++++ Task material ++++

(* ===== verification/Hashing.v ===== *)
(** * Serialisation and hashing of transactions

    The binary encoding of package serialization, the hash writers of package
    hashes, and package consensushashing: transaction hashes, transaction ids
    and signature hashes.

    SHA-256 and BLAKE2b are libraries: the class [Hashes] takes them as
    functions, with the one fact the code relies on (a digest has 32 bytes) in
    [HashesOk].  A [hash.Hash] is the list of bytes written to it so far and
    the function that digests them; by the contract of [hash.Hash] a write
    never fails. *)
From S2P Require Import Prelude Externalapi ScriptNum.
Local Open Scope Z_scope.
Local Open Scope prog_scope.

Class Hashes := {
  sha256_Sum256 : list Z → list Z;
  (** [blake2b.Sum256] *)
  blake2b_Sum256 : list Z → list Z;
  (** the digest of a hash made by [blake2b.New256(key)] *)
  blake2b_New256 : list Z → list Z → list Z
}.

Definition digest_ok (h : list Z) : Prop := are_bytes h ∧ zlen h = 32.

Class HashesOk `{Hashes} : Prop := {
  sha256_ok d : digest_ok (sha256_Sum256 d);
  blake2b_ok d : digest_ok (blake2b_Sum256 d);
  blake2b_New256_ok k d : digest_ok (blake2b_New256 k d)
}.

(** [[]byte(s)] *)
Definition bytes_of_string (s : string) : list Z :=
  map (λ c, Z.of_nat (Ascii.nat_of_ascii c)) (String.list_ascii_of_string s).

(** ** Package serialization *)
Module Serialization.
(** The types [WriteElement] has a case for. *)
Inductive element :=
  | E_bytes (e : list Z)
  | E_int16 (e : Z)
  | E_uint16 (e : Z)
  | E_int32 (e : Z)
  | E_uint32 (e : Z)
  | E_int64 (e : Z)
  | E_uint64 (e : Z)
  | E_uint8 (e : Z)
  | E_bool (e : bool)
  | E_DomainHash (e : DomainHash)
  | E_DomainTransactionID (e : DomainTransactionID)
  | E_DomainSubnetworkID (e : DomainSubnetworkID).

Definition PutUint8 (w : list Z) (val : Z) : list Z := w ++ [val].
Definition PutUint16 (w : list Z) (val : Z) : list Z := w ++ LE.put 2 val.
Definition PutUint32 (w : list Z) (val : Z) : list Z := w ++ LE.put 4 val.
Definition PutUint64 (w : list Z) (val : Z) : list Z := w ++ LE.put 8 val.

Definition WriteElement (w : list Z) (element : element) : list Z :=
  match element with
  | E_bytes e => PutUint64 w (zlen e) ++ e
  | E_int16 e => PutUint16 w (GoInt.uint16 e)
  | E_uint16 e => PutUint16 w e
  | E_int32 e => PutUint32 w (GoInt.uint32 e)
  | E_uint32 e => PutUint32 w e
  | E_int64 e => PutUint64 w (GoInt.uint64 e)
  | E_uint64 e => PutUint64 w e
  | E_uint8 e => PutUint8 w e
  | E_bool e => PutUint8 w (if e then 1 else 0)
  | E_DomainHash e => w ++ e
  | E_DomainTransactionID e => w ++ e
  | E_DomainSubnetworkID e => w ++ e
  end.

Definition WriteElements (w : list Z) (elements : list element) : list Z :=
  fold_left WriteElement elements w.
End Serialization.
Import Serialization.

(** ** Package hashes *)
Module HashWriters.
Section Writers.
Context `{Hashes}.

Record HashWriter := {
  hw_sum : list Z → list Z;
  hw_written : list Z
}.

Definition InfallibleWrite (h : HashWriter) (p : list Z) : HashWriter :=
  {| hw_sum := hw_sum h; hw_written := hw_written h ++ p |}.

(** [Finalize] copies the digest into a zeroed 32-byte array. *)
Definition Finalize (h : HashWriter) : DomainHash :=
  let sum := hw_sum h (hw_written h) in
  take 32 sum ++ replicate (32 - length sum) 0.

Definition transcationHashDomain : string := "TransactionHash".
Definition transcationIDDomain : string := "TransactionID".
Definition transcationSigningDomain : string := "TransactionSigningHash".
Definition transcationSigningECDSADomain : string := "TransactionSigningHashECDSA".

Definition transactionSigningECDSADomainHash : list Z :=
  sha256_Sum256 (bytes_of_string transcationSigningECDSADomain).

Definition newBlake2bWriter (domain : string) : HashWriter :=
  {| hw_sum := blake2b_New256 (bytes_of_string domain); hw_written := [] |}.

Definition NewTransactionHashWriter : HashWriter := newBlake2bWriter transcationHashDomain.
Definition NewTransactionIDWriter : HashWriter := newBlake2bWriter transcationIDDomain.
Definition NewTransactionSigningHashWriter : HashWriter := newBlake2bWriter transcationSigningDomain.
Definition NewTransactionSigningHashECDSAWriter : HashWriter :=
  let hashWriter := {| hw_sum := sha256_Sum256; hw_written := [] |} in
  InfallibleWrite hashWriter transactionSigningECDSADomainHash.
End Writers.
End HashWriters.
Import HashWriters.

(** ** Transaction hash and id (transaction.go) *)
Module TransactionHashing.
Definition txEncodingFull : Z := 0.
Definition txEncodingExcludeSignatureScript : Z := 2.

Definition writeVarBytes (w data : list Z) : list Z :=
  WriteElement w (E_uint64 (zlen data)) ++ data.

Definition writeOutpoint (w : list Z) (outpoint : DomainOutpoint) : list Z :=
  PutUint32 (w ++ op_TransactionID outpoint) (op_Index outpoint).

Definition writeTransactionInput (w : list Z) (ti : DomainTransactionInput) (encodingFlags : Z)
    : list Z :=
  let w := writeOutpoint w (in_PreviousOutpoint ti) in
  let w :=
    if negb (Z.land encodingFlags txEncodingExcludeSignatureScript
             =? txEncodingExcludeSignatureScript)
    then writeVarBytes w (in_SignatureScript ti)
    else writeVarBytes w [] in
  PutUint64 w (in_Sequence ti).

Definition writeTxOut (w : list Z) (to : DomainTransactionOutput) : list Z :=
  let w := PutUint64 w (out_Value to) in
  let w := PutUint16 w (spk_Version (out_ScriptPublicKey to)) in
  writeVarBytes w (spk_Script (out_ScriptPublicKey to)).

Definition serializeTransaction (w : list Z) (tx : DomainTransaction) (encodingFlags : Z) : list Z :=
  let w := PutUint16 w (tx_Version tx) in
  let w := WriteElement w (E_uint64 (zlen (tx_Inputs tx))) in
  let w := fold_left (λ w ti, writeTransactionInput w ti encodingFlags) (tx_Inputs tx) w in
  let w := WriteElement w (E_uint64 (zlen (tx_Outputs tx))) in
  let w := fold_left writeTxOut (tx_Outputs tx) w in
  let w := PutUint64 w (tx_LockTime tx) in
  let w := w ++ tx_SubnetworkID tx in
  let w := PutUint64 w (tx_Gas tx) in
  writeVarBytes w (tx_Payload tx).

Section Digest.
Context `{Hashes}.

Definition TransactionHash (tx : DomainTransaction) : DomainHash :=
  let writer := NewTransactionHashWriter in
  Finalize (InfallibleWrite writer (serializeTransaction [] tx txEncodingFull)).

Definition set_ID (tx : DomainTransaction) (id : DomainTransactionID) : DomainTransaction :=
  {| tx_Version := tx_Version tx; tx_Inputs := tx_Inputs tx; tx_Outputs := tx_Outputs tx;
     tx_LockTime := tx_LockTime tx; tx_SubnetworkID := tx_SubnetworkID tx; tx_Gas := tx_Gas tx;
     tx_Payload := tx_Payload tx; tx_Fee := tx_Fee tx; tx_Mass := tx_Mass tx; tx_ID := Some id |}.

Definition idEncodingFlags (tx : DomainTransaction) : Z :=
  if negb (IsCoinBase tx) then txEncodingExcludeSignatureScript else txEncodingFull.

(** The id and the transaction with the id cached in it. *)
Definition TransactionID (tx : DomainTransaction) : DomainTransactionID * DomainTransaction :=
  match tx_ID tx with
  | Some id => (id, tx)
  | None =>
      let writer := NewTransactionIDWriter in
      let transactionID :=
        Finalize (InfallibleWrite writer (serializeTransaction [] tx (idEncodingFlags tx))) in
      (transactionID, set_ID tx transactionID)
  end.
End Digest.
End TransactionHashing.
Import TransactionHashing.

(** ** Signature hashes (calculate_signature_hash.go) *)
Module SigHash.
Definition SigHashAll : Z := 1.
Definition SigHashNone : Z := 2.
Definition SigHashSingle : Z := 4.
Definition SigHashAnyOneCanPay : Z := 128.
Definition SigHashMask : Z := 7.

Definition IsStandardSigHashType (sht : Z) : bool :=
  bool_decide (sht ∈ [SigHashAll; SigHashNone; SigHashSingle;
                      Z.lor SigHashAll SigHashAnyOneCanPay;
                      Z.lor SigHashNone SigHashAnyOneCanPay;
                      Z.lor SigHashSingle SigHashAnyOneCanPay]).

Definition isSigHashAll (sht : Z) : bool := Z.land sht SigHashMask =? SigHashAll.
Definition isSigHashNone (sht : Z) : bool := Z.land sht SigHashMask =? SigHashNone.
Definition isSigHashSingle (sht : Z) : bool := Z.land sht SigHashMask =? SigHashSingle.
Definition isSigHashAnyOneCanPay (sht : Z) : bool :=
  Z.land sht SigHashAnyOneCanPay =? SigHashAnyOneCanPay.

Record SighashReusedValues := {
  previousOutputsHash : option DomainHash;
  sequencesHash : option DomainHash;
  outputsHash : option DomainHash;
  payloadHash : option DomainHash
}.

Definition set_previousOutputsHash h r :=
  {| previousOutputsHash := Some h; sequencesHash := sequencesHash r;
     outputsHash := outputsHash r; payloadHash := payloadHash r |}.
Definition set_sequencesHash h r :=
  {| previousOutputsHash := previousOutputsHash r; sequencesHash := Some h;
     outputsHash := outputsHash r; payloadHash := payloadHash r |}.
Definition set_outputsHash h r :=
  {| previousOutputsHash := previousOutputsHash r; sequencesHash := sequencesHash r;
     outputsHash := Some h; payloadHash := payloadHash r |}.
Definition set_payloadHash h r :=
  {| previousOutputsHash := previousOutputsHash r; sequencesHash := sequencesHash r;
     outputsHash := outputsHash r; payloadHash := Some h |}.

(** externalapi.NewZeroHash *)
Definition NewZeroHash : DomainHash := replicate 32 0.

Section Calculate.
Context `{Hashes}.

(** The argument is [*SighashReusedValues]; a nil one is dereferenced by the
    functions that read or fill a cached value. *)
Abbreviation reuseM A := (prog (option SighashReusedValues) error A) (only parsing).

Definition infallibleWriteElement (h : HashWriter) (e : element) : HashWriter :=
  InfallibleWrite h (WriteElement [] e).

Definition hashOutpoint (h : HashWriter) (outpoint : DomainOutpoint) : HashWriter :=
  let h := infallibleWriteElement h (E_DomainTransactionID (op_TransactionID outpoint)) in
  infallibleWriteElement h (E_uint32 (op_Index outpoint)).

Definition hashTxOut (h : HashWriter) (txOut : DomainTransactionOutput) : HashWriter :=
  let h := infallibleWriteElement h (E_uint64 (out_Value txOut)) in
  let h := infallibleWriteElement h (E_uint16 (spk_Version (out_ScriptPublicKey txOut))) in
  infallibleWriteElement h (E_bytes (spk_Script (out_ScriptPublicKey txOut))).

++++
++++ Task material ++++

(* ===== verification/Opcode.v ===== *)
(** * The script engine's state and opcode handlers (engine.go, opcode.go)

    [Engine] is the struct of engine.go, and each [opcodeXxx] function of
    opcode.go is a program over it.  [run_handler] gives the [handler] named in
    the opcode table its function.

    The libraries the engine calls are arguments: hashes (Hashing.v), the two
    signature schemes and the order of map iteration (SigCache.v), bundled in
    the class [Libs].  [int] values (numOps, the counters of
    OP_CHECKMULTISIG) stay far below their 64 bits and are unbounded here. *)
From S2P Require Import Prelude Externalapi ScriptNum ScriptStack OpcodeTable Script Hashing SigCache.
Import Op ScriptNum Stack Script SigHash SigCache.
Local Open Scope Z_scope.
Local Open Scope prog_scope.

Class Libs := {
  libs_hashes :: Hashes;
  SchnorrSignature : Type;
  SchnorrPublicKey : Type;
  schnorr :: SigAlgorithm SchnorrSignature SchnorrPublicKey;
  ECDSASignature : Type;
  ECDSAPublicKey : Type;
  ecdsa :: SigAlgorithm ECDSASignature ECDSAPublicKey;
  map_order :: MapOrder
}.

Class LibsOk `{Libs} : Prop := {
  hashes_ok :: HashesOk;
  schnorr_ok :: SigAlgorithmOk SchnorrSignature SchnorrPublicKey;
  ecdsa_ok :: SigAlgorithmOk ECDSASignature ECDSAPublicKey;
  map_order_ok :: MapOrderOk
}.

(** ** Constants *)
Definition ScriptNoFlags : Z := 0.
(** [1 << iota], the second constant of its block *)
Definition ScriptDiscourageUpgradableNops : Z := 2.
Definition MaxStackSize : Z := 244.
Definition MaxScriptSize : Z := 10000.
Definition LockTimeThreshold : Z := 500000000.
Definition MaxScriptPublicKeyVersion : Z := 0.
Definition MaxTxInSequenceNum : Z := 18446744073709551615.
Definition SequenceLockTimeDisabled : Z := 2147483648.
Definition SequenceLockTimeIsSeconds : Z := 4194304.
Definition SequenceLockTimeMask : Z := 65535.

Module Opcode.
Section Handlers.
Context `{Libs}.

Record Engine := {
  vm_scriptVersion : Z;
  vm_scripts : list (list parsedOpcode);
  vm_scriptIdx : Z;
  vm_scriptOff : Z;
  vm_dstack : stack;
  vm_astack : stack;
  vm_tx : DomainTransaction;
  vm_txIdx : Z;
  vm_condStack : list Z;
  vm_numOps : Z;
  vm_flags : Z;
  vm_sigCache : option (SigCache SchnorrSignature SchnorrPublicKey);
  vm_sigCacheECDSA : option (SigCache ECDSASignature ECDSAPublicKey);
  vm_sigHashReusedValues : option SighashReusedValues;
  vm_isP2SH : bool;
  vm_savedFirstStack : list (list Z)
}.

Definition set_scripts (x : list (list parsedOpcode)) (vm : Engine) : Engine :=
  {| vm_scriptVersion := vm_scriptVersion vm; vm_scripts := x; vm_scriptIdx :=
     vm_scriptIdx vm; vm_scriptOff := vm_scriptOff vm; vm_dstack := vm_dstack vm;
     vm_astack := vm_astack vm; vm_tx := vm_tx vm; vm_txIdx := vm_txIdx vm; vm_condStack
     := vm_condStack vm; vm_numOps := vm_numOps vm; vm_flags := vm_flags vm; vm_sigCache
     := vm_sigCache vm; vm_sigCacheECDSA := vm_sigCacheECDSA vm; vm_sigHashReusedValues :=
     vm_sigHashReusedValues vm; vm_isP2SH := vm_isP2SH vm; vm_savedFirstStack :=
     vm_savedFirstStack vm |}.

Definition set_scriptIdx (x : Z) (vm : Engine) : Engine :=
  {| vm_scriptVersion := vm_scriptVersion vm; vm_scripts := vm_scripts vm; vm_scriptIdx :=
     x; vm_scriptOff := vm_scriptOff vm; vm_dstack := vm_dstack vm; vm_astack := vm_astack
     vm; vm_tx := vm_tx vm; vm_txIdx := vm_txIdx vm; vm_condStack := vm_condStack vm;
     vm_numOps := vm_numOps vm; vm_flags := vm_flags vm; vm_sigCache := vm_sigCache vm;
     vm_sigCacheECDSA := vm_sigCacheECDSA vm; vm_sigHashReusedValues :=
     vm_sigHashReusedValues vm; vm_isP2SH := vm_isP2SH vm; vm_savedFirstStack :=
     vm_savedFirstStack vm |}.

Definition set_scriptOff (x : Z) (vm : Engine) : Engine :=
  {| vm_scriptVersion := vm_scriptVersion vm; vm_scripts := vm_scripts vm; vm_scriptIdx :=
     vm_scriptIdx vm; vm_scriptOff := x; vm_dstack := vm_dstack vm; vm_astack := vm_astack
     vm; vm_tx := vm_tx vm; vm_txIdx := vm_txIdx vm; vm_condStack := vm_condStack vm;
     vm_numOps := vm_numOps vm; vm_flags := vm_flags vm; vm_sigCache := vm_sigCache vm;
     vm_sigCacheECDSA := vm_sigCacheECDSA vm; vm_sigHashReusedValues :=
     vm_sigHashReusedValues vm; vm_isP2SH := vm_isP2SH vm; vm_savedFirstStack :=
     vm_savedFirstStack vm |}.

++++

**Try it**
Work through the records above. Copy every line with the string "infallibleWriteElement".

**Response to the exercise**
Definition infallibleWriteElement (h : HashWriter) (e : element) : HashWriter :=
  let h := infallibleWriteElement h (E_DomainTransactionID (op_TransactionID outpoint)) in
  infallibleWriteElement h (E_uint32 (op_Index outpoint)).
  let h := infallibleWriteElement h (E_uint64 (out_Value txOut)) in
  let h := infallibleWriteElement h (E_uint16 (spk_Version (out_ScriptPublicKey txOut))) in
  infallibleWriteElement h (E_bytes (spk_Script (out_ScriptPublicKey txOut))).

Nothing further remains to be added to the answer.